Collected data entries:
· · · · ·
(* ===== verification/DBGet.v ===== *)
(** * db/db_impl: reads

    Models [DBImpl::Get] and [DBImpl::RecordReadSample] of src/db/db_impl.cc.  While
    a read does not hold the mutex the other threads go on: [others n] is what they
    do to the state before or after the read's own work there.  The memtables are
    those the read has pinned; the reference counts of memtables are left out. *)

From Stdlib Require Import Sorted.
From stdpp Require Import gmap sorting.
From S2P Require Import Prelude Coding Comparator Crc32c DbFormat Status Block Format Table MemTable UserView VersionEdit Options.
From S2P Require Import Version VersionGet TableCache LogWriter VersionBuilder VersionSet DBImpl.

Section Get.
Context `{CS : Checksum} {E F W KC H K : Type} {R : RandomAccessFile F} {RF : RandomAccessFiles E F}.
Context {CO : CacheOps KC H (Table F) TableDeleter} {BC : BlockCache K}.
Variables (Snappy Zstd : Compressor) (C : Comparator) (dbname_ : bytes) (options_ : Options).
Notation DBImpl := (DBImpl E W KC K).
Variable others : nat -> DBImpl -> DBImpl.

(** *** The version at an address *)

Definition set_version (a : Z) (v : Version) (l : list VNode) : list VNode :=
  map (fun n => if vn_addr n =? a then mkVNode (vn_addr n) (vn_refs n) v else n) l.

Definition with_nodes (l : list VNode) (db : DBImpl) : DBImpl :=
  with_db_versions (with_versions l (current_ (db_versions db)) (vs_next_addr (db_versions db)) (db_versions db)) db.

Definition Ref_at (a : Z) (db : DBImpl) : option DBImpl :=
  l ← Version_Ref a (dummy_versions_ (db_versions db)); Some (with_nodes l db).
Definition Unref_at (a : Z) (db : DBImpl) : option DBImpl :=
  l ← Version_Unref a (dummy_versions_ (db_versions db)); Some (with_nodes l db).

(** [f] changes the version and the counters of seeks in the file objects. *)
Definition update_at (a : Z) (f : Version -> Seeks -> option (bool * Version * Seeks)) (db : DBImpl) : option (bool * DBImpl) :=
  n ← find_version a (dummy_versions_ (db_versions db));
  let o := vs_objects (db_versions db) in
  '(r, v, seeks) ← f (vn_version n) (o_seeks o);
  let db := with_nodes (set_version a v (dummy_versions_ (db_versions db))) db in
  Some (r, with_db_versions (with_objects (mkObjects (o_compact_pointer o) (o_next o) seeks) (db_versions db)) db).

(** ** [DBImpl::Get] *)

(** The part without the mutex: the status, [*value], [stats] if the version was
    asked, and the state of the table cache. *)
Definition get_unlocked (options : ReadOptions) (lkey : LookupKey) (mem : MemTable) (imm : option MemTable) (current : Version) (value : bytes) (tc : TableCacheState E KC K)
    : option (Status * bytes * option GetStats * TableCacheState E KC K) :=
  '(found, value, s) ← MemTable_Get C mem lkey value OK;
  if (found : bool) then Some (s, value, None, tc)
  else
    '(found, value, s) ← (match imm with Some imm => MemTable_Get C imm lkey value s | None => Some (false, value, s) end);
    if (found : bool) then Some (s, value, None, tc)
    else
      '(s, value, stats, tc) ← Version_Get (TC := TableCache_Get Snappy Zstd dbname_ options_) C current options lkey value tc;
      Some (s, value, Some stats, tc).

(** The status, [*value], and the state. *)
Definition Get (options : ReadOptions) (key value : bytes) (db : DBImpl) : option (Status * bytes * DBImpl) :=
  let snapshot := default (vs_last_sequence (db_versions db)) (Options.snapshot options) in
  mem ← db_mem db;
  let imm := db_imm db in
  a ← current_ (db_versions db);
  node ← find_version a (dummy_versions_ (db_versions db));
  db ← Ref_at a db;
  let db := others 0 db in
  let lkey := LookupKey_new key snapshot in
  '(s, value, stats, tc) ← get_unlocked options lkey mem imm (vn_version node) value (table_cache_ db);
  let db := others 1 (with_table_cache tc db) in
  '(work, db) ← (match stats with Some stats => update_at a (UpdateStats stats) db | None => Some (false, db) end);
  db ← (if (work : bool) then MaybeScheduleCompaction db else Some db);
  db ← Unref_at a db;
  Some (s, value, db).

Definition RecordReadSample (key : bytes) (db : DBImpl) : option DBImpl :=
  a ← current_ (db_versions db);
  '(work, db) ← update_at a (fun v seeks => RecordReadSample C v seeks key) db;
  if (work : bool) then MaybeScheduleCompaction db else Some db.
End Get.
· · · · ·
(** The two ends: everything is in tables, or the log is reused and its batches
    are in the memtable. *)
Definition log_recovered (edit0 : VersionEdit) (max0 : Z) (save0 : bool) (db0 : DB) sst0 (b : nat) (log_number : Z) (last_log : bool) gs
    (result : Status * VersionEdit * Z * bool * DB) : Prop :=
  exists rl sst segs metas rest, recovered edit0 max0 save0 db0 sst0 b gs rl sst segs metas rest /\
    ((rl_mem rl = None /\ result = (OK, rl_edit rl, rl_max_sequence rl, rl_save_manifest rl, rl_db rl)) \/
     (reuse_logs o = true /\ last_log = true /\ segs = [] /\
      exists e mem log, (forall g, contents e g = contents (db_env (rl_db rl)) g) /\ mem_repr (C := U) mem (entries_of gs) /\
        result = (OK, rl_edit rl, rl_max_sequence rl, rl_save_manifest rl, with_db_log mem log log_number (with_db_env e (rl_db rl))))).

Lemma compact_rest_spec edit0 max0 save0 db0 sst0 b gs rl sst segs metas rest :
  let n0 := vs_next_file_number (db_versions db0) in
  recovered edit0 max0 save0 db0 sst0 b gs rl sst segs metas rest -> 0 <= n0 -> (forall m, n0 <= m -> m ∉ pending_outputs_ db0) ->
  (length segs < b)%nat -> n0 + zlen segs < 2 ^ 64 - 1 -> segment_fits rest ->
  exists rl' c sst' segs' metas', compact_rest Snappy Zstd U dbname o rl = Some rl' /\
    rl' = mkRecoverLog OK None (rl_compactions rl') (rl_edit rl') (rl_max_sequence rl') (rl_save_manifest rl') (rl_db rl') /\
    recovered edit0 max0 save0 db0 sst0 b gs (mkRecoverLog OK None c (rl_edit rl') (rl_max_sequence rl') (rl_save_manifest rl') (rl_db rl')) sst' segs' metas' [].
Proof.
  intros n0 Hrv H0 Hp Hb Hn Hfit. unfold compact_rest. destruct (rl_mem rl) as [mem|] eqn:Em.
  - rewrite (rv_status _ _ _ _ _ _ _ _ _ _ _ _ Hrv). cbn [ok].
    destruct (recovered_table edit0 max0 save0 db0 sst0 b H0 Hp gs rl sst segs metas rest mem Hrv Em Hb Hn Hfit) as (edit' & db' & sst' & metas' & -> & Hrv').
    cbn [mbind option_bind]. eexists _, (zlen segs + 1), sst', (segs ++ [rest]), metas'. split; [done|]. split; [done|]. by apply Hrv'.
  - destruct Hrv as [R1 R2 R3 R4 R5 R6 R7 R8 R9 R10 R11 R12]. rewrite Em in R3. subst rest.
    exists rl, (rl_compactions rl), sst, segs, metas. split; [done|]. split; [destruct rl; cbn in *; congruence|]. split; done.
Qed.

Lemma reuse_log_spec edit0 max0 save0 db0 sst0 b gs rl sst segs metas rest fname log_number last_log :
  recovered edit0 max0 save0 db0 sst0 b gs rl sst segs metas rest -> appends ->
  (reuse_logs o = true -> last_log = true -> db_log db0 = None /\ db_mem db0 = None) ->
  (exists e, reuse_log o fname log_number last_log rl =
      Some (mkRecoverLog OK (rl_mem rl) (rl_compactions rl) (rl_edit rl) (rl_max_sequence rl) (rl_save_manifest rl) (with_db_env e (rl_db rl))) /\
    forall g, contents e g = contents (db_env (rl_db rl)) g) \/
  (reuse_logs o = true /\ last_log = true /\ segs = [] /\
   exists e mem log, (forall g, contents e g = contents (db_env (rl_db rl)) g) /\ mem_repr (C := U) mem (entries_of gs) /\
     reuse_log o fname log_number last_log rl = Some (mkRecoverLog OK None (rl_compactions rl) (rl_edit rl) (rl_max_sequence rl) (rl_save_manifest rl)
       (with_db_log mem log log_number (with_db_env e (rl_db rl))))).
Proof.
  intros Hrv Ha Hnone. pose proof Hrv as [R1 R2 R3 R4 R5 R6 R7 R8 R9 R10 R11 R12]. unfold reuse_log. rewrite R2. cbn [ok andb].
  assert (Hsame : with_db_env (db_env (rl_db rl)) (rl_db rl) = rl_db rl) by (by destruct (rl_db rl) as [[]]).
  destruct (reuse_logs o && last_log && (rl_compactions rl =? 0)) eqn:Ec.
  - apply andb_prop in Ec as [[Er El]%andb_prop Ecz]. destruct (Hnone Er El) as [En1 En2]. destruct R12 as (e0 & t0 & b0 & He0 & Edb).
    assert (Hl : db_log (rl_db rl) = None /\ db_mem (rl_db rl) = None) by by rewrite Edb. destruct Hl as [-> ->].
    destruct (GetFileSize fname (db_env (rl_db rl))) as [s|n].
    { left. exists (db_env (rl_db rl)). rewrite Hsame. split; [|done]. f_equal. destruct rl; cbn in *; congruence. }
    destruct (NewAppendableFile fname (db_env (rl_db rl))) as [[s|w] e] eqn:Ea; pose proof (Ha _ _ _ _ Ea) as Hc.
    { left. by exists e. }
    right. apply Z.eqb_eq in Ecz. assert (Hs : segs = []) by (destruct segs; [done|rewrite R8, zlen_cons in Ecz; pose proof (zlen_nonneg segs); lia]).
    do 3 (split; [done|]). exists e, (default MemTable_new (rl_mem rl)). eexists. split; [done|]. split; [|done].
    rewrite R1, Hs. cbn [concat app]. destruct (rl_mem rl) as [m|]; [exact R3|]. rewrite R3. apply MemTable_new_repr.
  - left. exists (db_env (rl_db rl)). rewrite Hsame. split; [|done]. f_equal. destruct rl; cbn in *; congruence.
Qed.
· · · · ·
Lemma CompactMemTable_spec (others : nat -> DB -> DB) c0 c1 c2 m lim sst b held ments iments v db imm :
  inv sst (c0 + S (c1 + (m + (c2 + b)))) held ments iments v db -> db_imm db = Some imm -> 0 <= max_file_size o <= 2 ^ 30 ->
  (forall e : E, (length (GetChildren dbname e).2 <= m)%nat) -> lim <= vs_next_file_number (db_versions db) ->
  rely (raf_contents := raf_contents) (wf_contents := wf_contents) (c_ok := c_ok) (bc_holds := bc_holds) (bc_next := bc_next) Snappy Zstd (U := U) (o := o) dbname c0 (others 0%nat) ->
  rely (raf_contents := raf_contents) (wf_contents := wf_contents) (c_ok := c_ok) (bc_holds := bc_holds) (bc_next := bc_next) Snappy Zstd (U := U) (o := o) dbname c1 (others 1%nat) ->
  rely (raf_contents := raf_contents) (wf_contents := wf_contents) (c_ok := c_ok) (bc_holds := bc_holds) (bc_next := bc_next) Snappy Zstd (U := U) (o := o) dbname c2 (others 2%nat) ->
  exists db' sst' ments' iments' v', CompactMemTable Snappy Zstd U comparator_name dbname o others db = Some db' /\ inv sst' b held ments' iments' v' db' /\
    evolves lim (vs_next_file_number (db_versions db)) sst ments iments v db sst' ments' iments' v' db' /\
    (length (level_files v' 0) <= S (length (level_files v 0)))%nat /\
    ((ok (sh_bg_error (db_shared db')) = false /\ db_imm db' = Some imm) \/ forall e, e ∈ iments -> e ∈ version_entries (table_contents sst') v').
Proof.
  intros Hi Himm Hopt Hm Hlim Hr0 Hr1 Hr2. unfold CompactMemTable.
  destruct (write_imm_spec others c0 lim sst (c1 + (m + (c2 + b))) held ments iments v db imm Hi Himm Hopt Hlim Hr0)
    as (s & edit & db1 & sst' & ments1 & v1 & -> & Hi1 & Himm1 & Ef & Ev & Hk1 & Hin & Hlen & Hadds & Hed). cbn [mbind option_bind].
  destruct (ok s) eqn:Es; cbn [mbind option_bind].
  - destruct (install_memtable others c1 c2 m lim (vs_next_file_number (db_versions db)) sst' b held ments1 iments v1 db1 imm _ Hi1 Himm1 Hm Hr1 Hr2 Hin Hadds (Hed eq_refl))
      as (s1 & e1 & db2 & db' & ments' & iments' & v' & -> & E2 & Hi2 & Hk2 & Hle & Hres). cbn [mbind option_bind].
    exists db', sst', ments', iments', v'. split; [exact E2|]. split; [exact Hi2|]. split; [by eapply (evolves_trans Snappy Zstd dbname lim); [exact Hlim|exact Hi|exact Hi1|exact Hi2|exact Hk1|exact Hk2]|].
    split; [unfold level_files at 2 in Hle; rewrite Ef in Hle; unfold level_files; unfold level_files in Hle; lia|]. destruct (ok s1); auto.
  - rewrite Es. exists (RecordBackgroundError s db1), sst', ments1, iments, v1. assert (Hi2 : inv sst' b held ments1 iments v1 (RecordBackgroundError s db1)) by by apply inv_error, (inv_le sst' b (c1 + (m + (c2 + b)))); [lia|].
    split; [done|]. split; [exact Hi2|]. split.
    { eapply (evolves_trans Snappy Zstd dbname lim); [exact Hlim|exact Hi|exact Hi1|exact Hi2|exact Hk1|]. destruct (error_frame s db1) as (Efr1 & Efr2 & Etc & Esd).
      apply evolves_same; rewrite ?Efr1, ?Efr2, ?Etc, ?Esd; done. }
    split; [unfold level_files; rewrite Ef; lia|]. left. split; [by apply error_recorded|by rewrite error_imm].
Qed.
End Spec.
· · · · ·
Of the lines above, output exactly those from the line bearing "pending_outputs_ db0) ->" through the line bearing "-> appends ->", inclusive.

  recovered edit0 max0 save0 db0 sst0 b gs rl sst segs metas rest -> 0 <= n0 -> (forall m, n0 <= m -> m ∉ pending_outputs_ db0) ->
  (length segs < b)%nat -> n0 + zlen segs < 2 ^ 64 - 1 -> segment_fits rest ->
  exists rl' c sst' segs' metas', compact_rest Snappy Zstd U dbname o rl = Some rl' /\
    rl' = mkRecoverLog OK None (rl_compactions rl') (rl_edit rl') (rl_max_sequence rl') (rl_save_manifest rl') (rl_db rl') /\
    recovered edit0 max0 save0 db0 sst0 b gs (mkRecoverLog OK None c (rl_edit rl') (rl_max_sequence rl') (rl_save_manifest rl') (rl_db rl')) sst' segs' metas' [].
Proof.
  intros n0 Hrv H0 Hp Hb Hn Hfit. unfold compact_rest. destruct (rl_mem rl) as [mem|] eqn:Em.
  - rewrite (rv_status _ _ _ _ _ _ _ _ _ _ _ _ Hrv). cbn [ok].
    destruct (recovered_table edit0 max0 save0 db0 sst0 b H0 Hp gs rl sst segs metas rest mem Hrv Em Hb Hn Hfit) as (edit' & db' & sst' & metas' & -> & Hrv').
    cbn [mbind option_bind]. eexists _, (zlen segs + 1), sst', (segs ++ [rest]), metas'. split; [done|]. split; [done|]. by apply Hrv'.
  - destruct Hrv as [R1 R2 R3 R4 R5 R6 R7 R8 R9 R10 R11 R12]. rewrite Em in R3. subst rest.
    exists rl, (rl_compactions rl), sst, segs, metas. split; [done|]. split; [destruct rl; cbn in *; congruence|]. split; done.
Qed.

Lemma reuse_log_spec edit0 max0 save0 db0 sst0 b gs rl sst segs metas rest fname log_number last_log :
  recovered edit0 max0 save0 db0 sst0 b gs rl sst segs metas rest -> appends ->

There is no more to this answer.